ABOUT THIS EXERCISE -
Reproduce the entries shown below only from the line with "else if negb (baseURL" down to the line with "if HasPrefix line M_PREFIX then track_loop", keeping both end lines and copying each one exactly.

RAW DATA -
--------------------------------------------------
(* ===== verification/Sdp.v ===== *)
(** * The tracks of a session description: [parseTracks] of src/rtspproxy/stream.go *)

From stdpp Require Import gmap strings list fin_maps.
From Stdlib Require Import Ascii ZArith Lia.
From S2P Require Import Prelude GoStrings.

Local Open Scope go_scope.

(** ** Definitions *)

Definition M_PREFIX : gostring := str "m=".
Definition CONTROL : gostring := str "a=control:".
Definition RTSP_SCHEME : gostring := str "rtsp://".
Definition SLASH : ascii := "/"%char.

(** The first loop: the last session-level control that is not a
    wildcard, up to the first media line. *)
Fixpoint session_control (lines : list gostring) (baseURL : gostring) : gostring :=
  match lines with
  | [] => baseURL
  | line :: ls =>
      let line := TrimSpace line in
      if HasPrefix line M_PREFIX then baseURL
      else if HasPrefix line CONTROL then
        let ctrl := TrimPrefix line CONTROL in
        session_control ls (if negb (ctrl =s str "*") then ctrl else baseURL)
      else session_control ls baseURL
  end.

(** What is appended for one media-level control. *)
Definition resolve_control (baseURL control : gostring) : gostring :=
  if HasPrefix control RTSP_SCHEME then control
  else if negb (baseURL =s []) && HasPrefix baseURL RTSP_SCHEME then
    TrimRight baseURL SLASH ++ str "/" ++ TrimLeft control SLASH
  else control.

(** The second loop. *)
Fixpoint track_loop (baseURL : gostring) (lines : list gostring) (inMedia : bool)
    (tracks : list gostring) : list gostring :=
  match lines with
  | [] => tracks
  | line :: ls =>
      let line := TrimSpace line in
      if HasPrefix line M_PREFIX then track_loop baseURL ls true tracks
      else if negb inMedia then track_loop baseURL ls inMedia tracks
      else if HasPrefix line CONTROL then
        let control := TrimPrefix line CONTROL in
        if control =s str "*" then track_loop baseURL ls inMedia tracks
        else track_loop baseURL ls inMedia (tracks ++ [resolve_control baseURL control])
      else track_loop baseURL ls inMedia tracks
  end.

Definition parseTracks (sdp : gostring) : list gostring :=
  let lines := Split sdp LF in
  let tracks := track_loop (session_control lines []) lines false [] in
  match tracks with
  | [] => [[]]
  | _ => tracks
  end.

(** ** Specification *)

(** The control attribute of a line, wildcards apart. *)
Definition control_of (line : gostring) : option gostring :=
  if HasPrefix line CONTROL then
    let c := TrimPrefix line CONTROL in if c =s str "*" then None else Some c
  else None.

Fixpoint controls (lines : list gostring) : list gostring :=
  match lines with
  | [] => []
  | l :: ls => match control_of l with Some c => c :: controls ls | None => controls ls end
  end.

Definition is_media (line : gostring) : Prop := HasPrefix line M_PREFIX = true.

(** ** Lemmas *)

Lemma media_not_control (line : gostring) : is_media line -> control_of line = None.
Proof.
  unfold is_media, control_of. intros H. apply HasPrefix_spec in H as [t ->]. done.
Qed.

Lemma session_control_spec (lines : list gostring) (base : gostring) (session media : list gostring) :
  map TrimSpace lines = session ++ media ->
  Forall (fun l => ~ is_media l) session ->
  match media with [] => True | l :: _ => is_media l end ->
  session_control lines base = default base (last (controls session)).
Proof.
  revert base session. induction lines as [|l lines IH]; intros base session E Hs Hm.
  - destruct session; [done|]. discriminate E.
  - cbn [map session_control] in *. destruct session as [|l0 session].
    + cbn in E. subst media. cbn zeta. by rewrite Hm.
    + injection E as E1 E2. subst l0. inversion Hs as [|? ? Hl Hs']; subst.
      unfold is_media in Hl. apply not_true_is_false in Hl. cbn zeta. rewrite Hl.
      cbn [controls]. unfold control_of at 1. destruct (HasPrefix (TrimSpace l) CONTROL).
      * destruct (TrimPrefix (TrimSpace l) CONTROL =s str "*"); cbn [negb];
          rewrite (IH _ session) by done; [done|].
        rewrite last_cons. by destruct (last _).
      * by apply IH.
Qed.

(** The second loop collects the controls of the media level. *)
Lemma track_loop_media (base : gostring) (lines : list gostring) (tracks : list gostring) :
  track_loop base lines true tracks
  = tracks ++ map (resolve_control base) (controls (map TrimSpace lines)).
Proof.
  revert tracks. induction lines as [|l lines IH]; intros tracks; [by rewrite app_nil_r|].
  cbn [track_loop map controls]. cbn zeta.
  destruct (HasPrefix (TrimSpace l) M_PREFIX) eqn:Em.
  { rewrite (media_not_control _ Em). apply IH. }
  cbn [negb]. unfold control_of. destruct (HasPrefix (TrimSpace l) CONTROL); [|apply IH].
  destruct (_ =s str "*"); [apply IH|]. rewrite IH. cbn [map]. by rewrite <-app_assoc.
Qed.

Lemma track_loop_split (base : gostring) (lines : list gostring) (session media : list gostring) :
  map TrimSpace lines = session ++ media ->
  Forall (fun l => ~ is_media l) session ->
  match media with [] => True | l :: _ => is_media l end ->
  track_loop base lines false [] = map (resolve_control base) (controls media).
Proof.
  revert session. induction lines as [|l lines IH]; intros session E Hs Hm.
  - destruct session; [|discriminate E]. cbn in E. by subst media.
  - destruct session as [|l0 session].
    + cbn in E. subst media. cbn [track_loop]. cbn zeta. rewrite Hm.
      cbn [controls]. rewrite (media_not_control _ Hm). by rewrite track_loop_media.
    + injection E as E1 E2. subst l0. inversion Hs as [|? ? Hl Hs']; subst.
      unfold is_media in Hl. apply not_true_is_false in Hl.
      cbn [track_loop]. cbn zeta. rewrite Hl. by apply (IH session).
Qed.

(** ** Properties *)

(** C34: The tracks of a session description are, in order, the control
    attributes of its media level (everything from the first [m=] line
    on), wildcards left out: absolute ones as they are, relative ones
    resolved against the last control of the session level when that is
    absolute, with exactly one slash at the joint.  The list is never
    empty: without any control it is the one empty track that stands for
    the stream's own path. *)
Theorem parseTracks_spec (sdp : gostring) (session media : list gostring) :
  map TrimSpace (Split sdp LF) = session ++ media ->
  Forall (fun l => ~ is_media l) session ->
  match media with [] => True | l :: _ => is_media l end ->
  let base := default [] (last (controls session)) in
  parseTracks sdp
  = match controls media with
    | [] => [[]]
    | cs => map (fun c => if HasPrefix c RTSP_SCHEME then c
                          else if HasPrefix base RTSP_SCHEME
                          then TrimRight base SLASH ++ str "/" ++ TrimLeft c SLASH
                          else c) cs
    end
  /\ parseTracks sdp <> []
  /\ (last (TrimRight base SLASH) <> Some SLASH)
  /\ forall c, head (TrimLeft c SLASH) <> Some SLASH.
Proof.
  intros E Hs Hm base.
  assert (Ht : parseTracks sdp = match controls media with
    | [] => [[]] | cs => map (resolve_control base) cs end).
  { unfold parseTracks. cbn zeta. rewrite (session_control_spec _ [] session media) by done.
    fold base. rewrite (track_loop_split base _ session media) by done.
    by destruct (controls media). }
  split_and!.
  - rewrite Ht. destruct (controls media) as [|c cs]; [done|]. apply map_ext. intros x.
    unfold resolve_control. destruct (HasPrefix x RTSP_SCHEME); [done|].
    destruct base as [|b base']; [done|]. done.
  - rewrite Ht. by destruct (controls media).
  - apply TrimRight_last.
  - intros c. apply TrimLeft_head.
Qed.

Definition sample_sdp : gostring :=
  str "v=0" ++ CRLF ++ str "a=control:rtsp://cam/live/" ++ CRLF ++ str "m=video 0 RTP/AVP 96" ++ CRLF
  ++ str "a=control:track1" ++ CRLF ++ str "m=audio 0 RTP/AVP 0" ++ CRLF
  ++ str "a=control:rtsp://cam/live/audio" ++ CRLF.

Lemma parseTracks_spec_witness :
  parseTracks sample_sdp = [str "rtsp://cam/live/track1"; str "rtsp://cam/live/audio"].
Proof.
  etrans.
  - apply (parseTracks_spec sample_sdp [str "v=0"; str "a=control:rtsp://cam/live/"]
      [str "m=video 0 RTP/AVP 96"; str "a=control:track1"; str "m=audio 0 RTP/AVP 0";
       str "a=control:rtsp://cam/live/audio"; []]).
    + by vm_compute.
    + repeat apply Forall_cons_2; try apply Forall_nil_2; by vm_compute.
    + by vm_compute.
  - by vm_compute.
Defined.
--------------------------------------------------
REPLY -
  else if negb (baseURL =s []) && HasPrefix baseURL RTSP_SCHEME then
    TrimRight baseURL SLASH ++ str "/" ++ TrimLeft control SLASH
  else control.

(** The second loop. *)
Fixpoint track_loop (baseURL : gostring) (lines : list gostring) (inMedia : bool)
    (tracks : list gostring) : list gostring :=
  match lines with
  | [] => tracks
  | line :: ls =>
      let line := TrimSpace line in
      if HasPrefix line M_PREFIX then track_loop baseURL ls true tracks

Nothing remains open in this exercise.